Readers are always referring me to articles that list top sales traits, that discuss what makes salespeople great, that name the most important selling skills, or that otherwise contradict the science-based findings and statistics that I share in my articles.

In that regard, today was very much the same when a reader referred me to this LinkedIn article that revealed the Top 5 Traits of the Best Salespeople.  As a matter of fact, I actually found the article refreshing.  First, the 5 traits were admittedly based on observation.  Second, the author asked readers to submit their own top 5.  And third, his five weren't that far off the track from what the science says.  Nice job Bill Golder!

I will list Bill's top 5 below, along with the actual scientific findings they are best aligned with, and provide some context for those findings.  The test as to whether Bill's five are legitimate Top Traits of the Best Salespeople is not whether or not they line up with any of our scientific findings on top Salespeople (we have evaluated over one million salespeople); it's whether or not they actually differentiate top salespeople from bottom salespeople.  Let's take a look:

Bill's #1 is Naturally Curious. While there isn't a scientific corollary to that, there are some findings and competencies that we can hook it up with.  Natural Curiosity is a nice way of connecting some of the attributes that reside in OMG's Sales Core Competency Consultative Seller.  Asks lots of questions, Asks Great Questions, And Makes No Assumptions are three of the ten attributes of the Consultative Seller competency. On average, salespeople have 54% of the attributes of the Consultative Seller competency but the top 10% of all salespeople average 70%.  It's an extremely important competency and when you consider just how crucial it is, and then consider that the bottom half of all salespeople average only 44% of that competency, you'll immediately understand why so many salespeople suck!  

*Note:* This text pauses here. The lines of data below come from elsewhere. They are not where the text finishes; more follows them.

Lemma entry_forwarded m : Forall forwarded_entry (entry m).
Proof.
  unfold entry. destruct (turn_text m) as [t|] eqn:E; [|constructor].
  destruct (is_system m); constructor; [|constructor].
  split.
  - cbn [role]. unfold target_role.
    destruct (is_str (prop m "role") "assistant" || is_str (prop m "role") "model");
      [right | left]; reflexivity.
  - exists t. split; [reflexivity | apply (turn_text_forwarded m t E)].
Qed.

Lemma system_part_forwarded m : Forall (fun p => forwarded_text (text p)) (system_part m).
Proof.
  unfold system_part. destruct (turn_text m) as [t|] eqn:E; [|constructor].
  destruct (is_system m); constructor; [|constructor].
  apply (turn_text_forwarded m t E).
Qed.

Lemma Forall_flat_map {A B} (P : B -> Prop) (f : A -> list B) xs :
  (forall x, Forall P (f x)) -> Forall P (flat_map f xs).
Proof.
  intros H. induction xs as [|x xs IH]; simpl; [constructor|].
  apply Forall_app. split; [apply H | exact IH].
Qed.

(** X3: whatever value is given as messages, every entry of the contents
    has role user or model (never system) and exactly one text part, every
    text of the contents and of the instruction block is non-empty and
    trimmed, and an instruction block, when there is one, has a part. *)
Theorem translator_output_shape (messages : value) :
  let f := formatMessagesForGemini messages in
  Forall forwarded_entry (contents f)
  /\ Forall (fun p => forwarded_text (text p)) (instruction_texts f)
  /\ match systemInstruction f with
     | Some i => (0 < length (instruction_parts i))%nat
     | None => True
     end.
Proof.
  cbv zeta. rewrite format_turns_of.
  rewrite contents_format, instruction_texts_format.
  split; [apply Forall_flat_map, entry_forwarded|].
  split; [apply Forall_flat_map, system_part_forwarded|].
  rewrite format_array. cbn [systemInstruction].
  destruct (flat_map system_part (turns_of messages)); simpl; [exact I | lia].
Qed.

Lemma turn_counts m :
  (length (entry m) + length (system_part m))%nat = if usable m then 1%nat else 0%nat.
Proof.
  unfold entry, system_part, usable.
  destruct (turn_text m); [destruct (is_system m)|]; reflexivity.
Qed.

(** X4: every turn with a usable content gives exactly one entry, in the
    contents or in the instruction block, and the other turns give none: the
    two together have as many entries as there are usable turns, hence at
    most as many as there are turns; a value that is not an array gives
    none. *)
Theorem translator_counts (messages : value) :
  let f := formatMessagesForGemini messages in
  (length (contents f) + length (instruction_texts f))%nat =
    length (filter usable (turns_of messages))
  /\ (length (contents f) + length (instruction_texts f) <= length (turns_of messages))%nat.
Proof.
  cbv zeta. rewrite format_turns_of, contents_format, instruction_texts_format.
  assert (H : (length (flat_map entry (turns_of messages))
               + length (flat_map system_part (turns_of messages)))%nat
              = length (filter usable (turns_of messages))).
  { induction (turns_of messages) as [|m msgs IH]; simpl; [reflexivity|].
    rewrite !length_app. pose proof (turn_counts m) as Hm.
    destruct (usable m); simpl; lia. }
  split; [exact H|]. rewrite H. apply filter_length_le.
Qed.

Top 10% of all salespeople - 70%  
Bottom half of all salespeople 44%
Meets the Criteria to differentiate.

Bill's #2 is Student and Teacher.  Again, there isn't a specific corollary to that but if you read the paragraph that accompanies #2, you'll see it's the ability to connect the dots and present an appropriate solution to pain points or, what I call compelling reasons to buy.  OMG calls this competency Presentation Approach.  Taking the same route as we did on #1, on average, salespeople have 65% of the attributes of the Presentation Approach competency but the top 10% of all salespeople average 78%.  It's an important competency because it determines whether salespeople are presenting the correct information to the correct people at the correct time in the process. The bottom half of all salespeople average only 58% of that competency.

Top 10% of all salespeople - 78%  
Bottom half of all salespeople 58%
Meets the Criteria to differentiate.

Bill's #3 is Loses Fast.  This time there is a direct correlation to the Rejection Proof Competency.  Unlike Fear of Rejection, Rejection Proof measures a salesperson's ability to recover quickly.  Unlike the first two examples which are tactical, the Rejection Proof Competency is part of Sales DNA.  On average, salespeople have 82% of the attributes of the Rejection Proof competency but the top 10% of all salespeople average 94% and the bottom half of all salespeople average 73% of that competency.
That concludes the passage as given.